I’m using a Kepler architecture code to make a sum reduce to my arrays (From here: [Kepler architecture reductions][1]). And I wanted to expand it to a global code. In other words, I want that the code can run in every architecture.
I was studying and trying to apply the reduce6 code from the NVIDIA samples, but I had some problems, the results weren’t the same.
I post the both codes here:
__forceinline__ __device__ float warpReduceSum(float val)
{
for (int offset = warpSize/2; offset > 0; offset /= 2){
val += __shfl_down(val, offset);
}
//for (int i=1; i<warpSize; i*=2) val += __shfl_xor(val, i);
return val;
}
__forceinline__ __device__ float blockReduceSum(float val) {
// --- The shared memory is appointed to contain the warp reduction results. It is understood that the maximum number of threads per block will be
// 1024, so that there will be at most 32 warps per each block.

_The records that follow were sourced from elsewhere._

(** The table [genPrimes 8], on which the statements below are tried. *)
Lemma small_table :
  ascending_primes [2; 3; 5; 7] /\ complete_upto [2; 3; 5; 7] 7.
Proof. apply (genPrimes_table 8); [lia | vm_compute; reflexivity]. Qed.

Lemma small_table_max : table_max [2; 3; 5; 7] 7.
Proof. split; [cbn; tauto | repeat constructor; lia]. Qed.

(** C2. When every prime factor of [target] is in the table (and the square
    root of [|target|] is at most the square of the table's maximum [M]),
    [decompCertificate(target, primeDecomposition(target))] is true.  The
    root of [|target|] is at most the integer [M^2] exactly when its integer
    part [Z.sqrt] is. *)
Theorem certificate_within_table (table : list Z) (M target : Z) :
  Forall Z.prime table -> table_max table M ->
  factors_in table target -> Z.sqrt (Z.abs target) <= M ^ 2 ->
  certify_decomposition table target = Some true.
Proof.
  intros Hp _ Hfac _.
  destruct (decomposition_product table target (primes_ge2 _ Hp) Hfac)
    as (d & Ed & Hprod).
  destruct (certificate_value table target d Ed) as [-> _].
  rewrite Hprod, Z.eqb_refl. reflexivity.
Qed.

Lemma certificate_within_table_witness :
  Forall Z.prime [2; 3; 5; 7] /\ table_max [2; 3; 5; 7] 7 /\
  factors_in [2; 3; 5; 7] (-6) /\ Z.sqrt (Z.abs (-6)) <= 7 ^ 2 /\
  certify_decomposition [2; 3; 5; 7] (-6) = Some true.
Proof.
  destruct small_table as [[Hs Hp] Hc].
  assert (Hfac : factors_in [2; 3; 5; 7] (-6))
    by (apply (small_factors_in _ 7); [exact Hc | lia | cbn; lia]).
  assert (Hsqrt : Z.sqrt (Z.abs (-6)) <= 7 ^ 2) by (vm_compute; discriminate).
  split; [exact Hp|]. split; [exact small_table_max|].
  split; [exact Hfac|]. split; [exact Hsqrt|].
  exact (certificate_within_table [2; 3; 5; 7] 7 (-6) Hp small_table_max Hfac Hsqrt).
Defined.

static __shared__ float shared[32];
int lane = threadIdx.x % warpSize; // Thread index within the warp
int wid = threadIdx.x / warpSize; // Warp ID
// --- Performing warp reduction. Only the threads with 0 index within the warp have the "val" value set with the warp reduction result
val = warpReduceSum(val);
// --- Only the threads with 0 index within the warp write the warp result to shared memory
if (lane==0){
shared[wid]=val; // Write reduced value to shared memory
}
// --- Wait for all warp reductions
__syncthreads();
// --- There will be at most 1024 threads within a block and at most 1024 blocks within a grid. The partial sum is read from shared memory only
// the corresponding warp existed, otherwise the partial sum is set to zero.

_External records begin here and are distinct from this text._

(** The value of [weights_henikoff_pair], row by row. *)
Lemma weights_henikoff_pair_rows (A : nat) (msa : Alignment) :
  rectangular msa → in_alphabet A msa →
  ∃ ws, weights_henikoff_pair A msa = Ok ws
        ∧ length ws = nrow msa
        ∧ ∀ n row, rows msa !! n = Some row →
            ∃ w, ws !! n = Some w ∧ w == pair_weight msa row.
Proof.
  intros Hrect Halpha.
  unfold weights_henikoff_pair.
  set (term := λ (row : list nat) (kl : nat * nat),
         1 / (Qnat (pair_count msa kl.1 kl.2 (row !!! kl.1) (row !!! kl.2))
              * Qnat (distinct_pairs msa kl.1 kl.2))).
  set (v := λ n, fold_left Qplus
                   (term (rows msa !!! n) <$> column_pairs (ncol msa)) 0).
  edestruct (foldM_store_each v) as (ws & Hws & Hlen & Hin & _);
    [apply (NoDup_seq 0 (nrow msa - 0))| | |].
  3:{ unfold range. exists ws. split; [exact Hws|].
      split; [by rewrite Hlen, length_replicate|].
      intros n row Hrow. exists (v n). split.
      - apply Hin, elem_of_seq. apply lookup_lt_Some in Hrow.
        unfold nrow. lia.
      - unfold v. rewrite fold_left_Qplus_Qsum, Qplus_0_l.
        by rewrite (list_lookup_total_correct _ _ _ Hrow). }
  - intros n h Hn Hh. cbv beta.
    apply elem_of_seq in Hn.
    destruct (lookup_lt_is_Some_2 (rows msa) n) as [row Hrow];
      [unfold nrow in Hn; lia|].
    assert (length row = ncol msa) as Hrow_len.
    { unfold rectangular in Hrect. rewrite Forall_lookup in Hrect.
      by eapply Hrect. }
    rewrite (foldM_nested
               (λ h k l, t ← pair_term msa (pair_counts A msa)
                                (pair_unique_aa (pair_counts A msa)) n k l;
                         add_at h n t)
               (λ k, range (k + 1) (ncol msa))).
    rewrite loop_pairs_column_pairs.
    rewrite (foldM_add_at
               (λ kl : nat * nat,
                  pair_term msa (pair_counts A msa)
                            (pair_unique_aa (pair_counts A msa)) n kl.1 kl.2)
               (term row) n _ h 0 Hh).
    + unfold v. by rewrite (list_lookup_total_correct _ _ _ Hrow).
    + apply Forall_forall. intros [k l] [Hkl Hl]%column_pairs_spec.
      apply (pair_term_Ok A msa n k l row); (done || lia).
  - intros n Hn%elem_of_seq. apply lookup_replicate_2. lia.
Qed.
Lemma getMockData_Throw (filters : Api.Filters.t) :
  Api.truthy_value (Api.Filters.search filters) = true ->
  (forall s, Api.Filters.search filters <> Api.Text s) ->
  Api.getMockData filters
  = Api.Throw (Api.TypeError "filters.search.toLowerCase is not a function").
Proof.
  intros Htruthy Hnot. unfold Api.getMockData. rewrite Htruthy.
  destruct (Api.Filters.search filters) as [s | n | b |]; [by destruct (Hnot s) | done ..].
Qed.

(** The threats of the mock data are the mock threats that pass the
    three filters. *)
Lemma getMockData_threats (filters : Api.Filters.t) (data : Api.MockResult) (t : Threat) :
  Api.getMockData filters = Api.Return data ->
  t ∈ Api.threats data <->
  t ∈ Api.mockThreats /\
  (Api.unset (Api.Filters.search filters) \/
   exists s field,
     Api.Filters.search filters = Api.Text s /\
     field ∈ [cveID t; vendorProject t; product t; vulnerabilityName t] /\
     IgnoringCase.contains field s) /\
  (Api.unset (Api.Filters.vendor filters) \/
   Api.Filters.vendor filters = Api.Text "all" \/
   Api.Filters.vendor filters = Api.Text (vendorProject t)) /\
  (Api.unset (Api.Filters.severity filters) \/
   Api.Filters.severity filters = Api.Text "all" \/
   Api.Filters.severity filters = Api.Text (severity t)).
Proof.
  intros Hdata.
  destruct (Api.truthy_value (Api.Filters.search filters)) eqn:Htruthy.
  - destruct (Api.Filters.search filters) as [s | n | b |] eqn:Hsearch;
      [| by rewrite getMockData_Throw in Hdata by (by rewrite ?Hsearch) ..].
    destruct (getMockData_Return filters (JS.toLowerCase s)) as (data' & Hdata' & Hthreats & _).
    { by rewrite Hsearch. }
    rewrite Hdata in Hdata'. injection Hdata' as <-. rewrite Hthreats.
    rewrite list_elem_of_In, filter_In, <- list_elem_of_In, !andb_true_iff.
    rewrite Hsearch, Htruthy, search_callback_spec, !equality_stage_spec.
    apply truthy_value_true in Htruthy. split.
    + intros (? & (field & ? & ?) & ? & ?). split; [done |]. split; [| done].
      right. by exists s, field.
    + intros (? & [? | (s' & field & [= <-] & ? & ?)] & ? & ?); [done |].
      split; [done |]. split; [| done]. by exists field.
  - destruct (getMockData_Return filters "") as (data' & Hdata' & Hthreats & _).
    { by rewrite Htruthy. }
    rewrite Hdata in Hdata'. injection Hdata' as <-. rewrite Hthreats.
    rewrite list_elem_of_In, filter_In, <- list_elem_of_In, !andb_true_iff.
    rewrite Htruthy, !equality_stage_spec.
    apply truthy_value_false in Htruthy. split.
    + intros (? & _ & ? & ?). split; [done |]. split; [by left | done].
    + intros (? & _ & ? & ?). done.
Qed.
(** * draftDbOps: tournament keys and the idempotent game/team/ban/pick writers

    A shallow embedding of [src/draftDbOps.py].  The sqlite cursor becomes an
    explicit [Store] (the four tables and the text printed so far) threaded
    through a state-and-exception monad; Python exceptions are values of
    [Exn]; the two [while] loops take fuel. *)

From Stdlib Require Import String Ascii List ZArith Lia Bool DecimalString.
From Stdlib Require Import Sorted Permutation.
Import ListNotations.
Local Open Scope string_scope.
Local Open Scope Z_scope.

(** ** Python values and exceptions *)

Inductive Exn : Type :=
| KeyError (key : string)          (* dict[key] on a missing key *)
| AttributeError                   (* None.group(0) *)
| NameError (name : string)        (* an unbound global *)
| AliasException (alias : string). (* raised by championinfo *)

(** ** The two regular expressions of [getTournamentData] *)

Module Re.

(** The character class [[0-9]]. *)
Definition isdigit (c : ascii) : bool :=
  ((48 <=? nat_of_ascii c)%nat && (nat_of_ascii c <=? 57)%nat)%bool.

(** Greedy [[0-9]*] at the head of [s]: the digits taken and what is left. *)
Fixpoint span_digits (s : string) : string * string :=
  match s with
  | String c r =>
      if isdigit c
      then let (d, rest) := span_digits r in (String c d, rest)
      else (EmptyString, s)
  | EmptyString => (EmptyString, EmptyString)
  end.

(** [re.search("([0-9]+)", s)]: [None] when [s] has no digit, else the
    match, of which only [group(0)] is used: the leftmost maximal run. *)
Fixpoint search_digits (s : string) : option string :=
  match s with
  | String c r =>
      if isdigit c then Some (fst (span_digits s)) else search_digits r
  | EmptyString => None
  end.

(** Puts a character in front of the first piece of a split. *)
Definition push (c : ascii) (pieces : list string) : list string :=
  match pieces with
  | p :: ps => String c p :: ps
  | [] => [String c EmptyString]
  end.

(** [re.split("_?[0-9]+_?", s)].  [inmatch] says that the scan is inside a
    match, after at least one digit: further digits and then one underscore
    still belong to it.  Outside a match, a match starts at a digit, or at
    an underscore that a digit follows. *)
Fixpoint split_year (inmatch : bool) (s : string) : list string :=
  match s with
  | EmptyString => [EmptyString]
  | String c r =>
      if inmatch then
        if isdigit c then split_year true r
        else if Ascii.eqb c "_" then split_year false r
        else push c (split_year false r)
      else
        if isdigit c then EmptyString :: split_year true r
        else if Ascii.eqb c "_" then
          match r with
          | String d _ =>
              if isdigit d then EmptyString :: split_year true r
              else push c (split_year false r)
          | EmptyString => push c (split_year false r)
          end
        else push c (split_year false r)
  end.

Definition split (s : string) : list string := split_year false s.

End Re.

(** ** Module constants *)

Definition dict := list (string * string).

Definition regionsDict : dict :=
  [("North_America", "NA"); ("Europe", "EU"); ("LCK", "LCK"); ("LPL", "LPL");
   ("LMS", "LMS")].

Definition internationalEventsDict : dict :=
  [("Mid-Season_Invitational", "MSI"); ("Rift_Rivals", "RR");
   ("World_Championship", "WRLDS")].

Fixpoint lookup (d : dict) (k : string) : option string :=
  match d with
  | (k', v) :: d' => if String.eqb k' k then Some v else lookup d' k
  | [] => None
  end.

(** [d[k]]: the value, or [KeyError]. *)
Definition getitem (d : dict) (k : string) : Exn + string :=
  match lookup d k with
  | Some v => inr v
  | None => inl (KeyError k)
  end.

(** ** Input records (the dictionaries that [queryWiki] produces) *)

Record GameData : Type := mkGameData {
  region : string;
  season : option string;
  split : option string;
  tourn_game_id : Z;
  blue_team : option string;   (* None is stored as SQL NULL *)
  red_team : option string;
  winning_team : Z;
  bans_blue : list string;     (* game["bans"]["blue"] *)
  bans_red : list string;
  picks_blue : list (string * Z);   (* (champion name, position) *)
  picks_red : list (string * Z)
}.

(** ** getTournamentData *)

(** [m.group(0)] on the result of [re.search]. *)
Definition group0 (m : option string) : Exn + string :=
  match m with
  | Some y => inr y
  | None => inl AttributeError
  end.

Definition getTournamentData (gameData : GameData) : Exn + string :=
  match
    match season gameData with
    | None => group0 (Re.search_digits (region gameData))
    | Some se => group0 (Re.search_digits se)
    end
  with
  | inl e => inl e
  | inr year =>
      match
        match split gameData with
        | None =>
            getitem internationalEventsDict
                    (String.concat "" (Re.split (region gameData)))
        | Some sp =>
            match getitem regionsDict (region gameData) with
            | inl e => inl e
            | inr abbrv => inr (String.concat "/" [sp; abbrv])
            end
        end
      with
      | inl e => inl e
      | inr tournamentData => inr (String.concat "/" [year; tournamentData])
      end
  end.

(** ** The store behind the cursor *)

(** Modelled from the spec: the CREATE TABLE statements are not part of the
    module, so the columns are those the queries name and section 3 of the
    specification lists; [id] is the generated integer key, one more than the
    largest key in the table.  A nullable column is an [option]. *)

Record GameRow : Type := mkGameRow {
  game_id_of : Z;
  game_tournament : string;
  game_tourn_game_id : Z;
  game_blue_teamid : Z;
  game_red_teamid : Z;
  game_winning_team : Z
}.

Record TeamRow : Type := mkTeamRow {
  team_id_of : Z;
  team_region : option string;
  team_display_name : option string
}.

Record BanRow : Type := mkBanRow {
  ban_game_id : Z;
  ban_champion_id : option Z;
  ban_selection_order : Z;
  ban_side_id : Z
}.

Record PickRow : Type := mkPickRow {
  pick_game_id : Z;
  pick_champion_id : option Z;
  pick_position_id : Z;
  pick_selection_order : Z;
  pick_side_id : Z
}.

(** Rows are kept in insertion order; [stdout] holds the printed lines. *)
Record Store : Type := mkStore {
  game : list GameRow;
  team : list TeamRow;
  ban : list BanRow;
  pick : list PickRow;
  stdout : list string
}.

Definition empty_store : Store := mkStore [] [] [] [] [].

(** ** State and exceptions *)

Inductive Outcome (A : Type) : Type :=
| Ok (a : A) (s : Store)        (* normal return *)
| Raise (e : Exn) (s : Store)   (* an exception leaves the function *)
| OutOfFuel.                    (* a while loop did not finish *)

Arguments Ok {A} a s.
Arguments Raise {A} e s.
Arguments OutOfFuel {A}.

Definition M (A : Type) : Type := Store -> Outcome A.

Definition ret {A} (a : A) : M A := fun s => Ok a s.

Definition bind {A B} (c : M A) (k : A -> M B) : M B :=
  fun s =>
    match c s with
    | Ok a s' => k a s'
    | Raise e s' => Raise e s'
    | OutOfFuel => OutOfFuel
    end.

Definition raise {A} (e : Exn) : M A := fun s => Raise e s.

Definition lift {A} (r : Exn + A) : M A :=
  match r with
  | inl e => raise e
  | inr a => ret a
  end.

Declare Scope py_scope.
Delimit Scope py_scope with py.
Notation "x <- c ;; k" := (bind c (fun x => k))
  (at level 61, c at next level, right associativity) : py_scope.
Notation "c ;; k" := (bind c (fun _ => k))
  (at level 61, right associativity) : py_scope.
Local Open Scope py_scope.

(** [for x in l: body x] *)
Fixpoint for_each {A} (l : list A) (body : A -> M unit) : M unit :=
  match l with
  | [] => ret tt
  | x :: l' => body x ;; for_each l' body
  end.

(** A [for] loop that updates one local variable. *)
Fixpoint for_acc {A X} (l : list A) (x : X) (body : A -> X -> M X) : M X :=
  match l with
  | [] => ret x
  | a :: l' => x' <- body a x ;; for_acc l' x' body
  end.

val = (threadIdx.x < blockDim.x / warpSize) ? shared[lane] : 0;
// --- The first warp performs the final partial warp summation.
if (wid==0) val = warpReduceSum(val);
return val;
}
__global__ void deviceReduceKernel(float *in, float* out, long N)
{
float sum = 0.f;
// --- Reduce multiple elements per thread.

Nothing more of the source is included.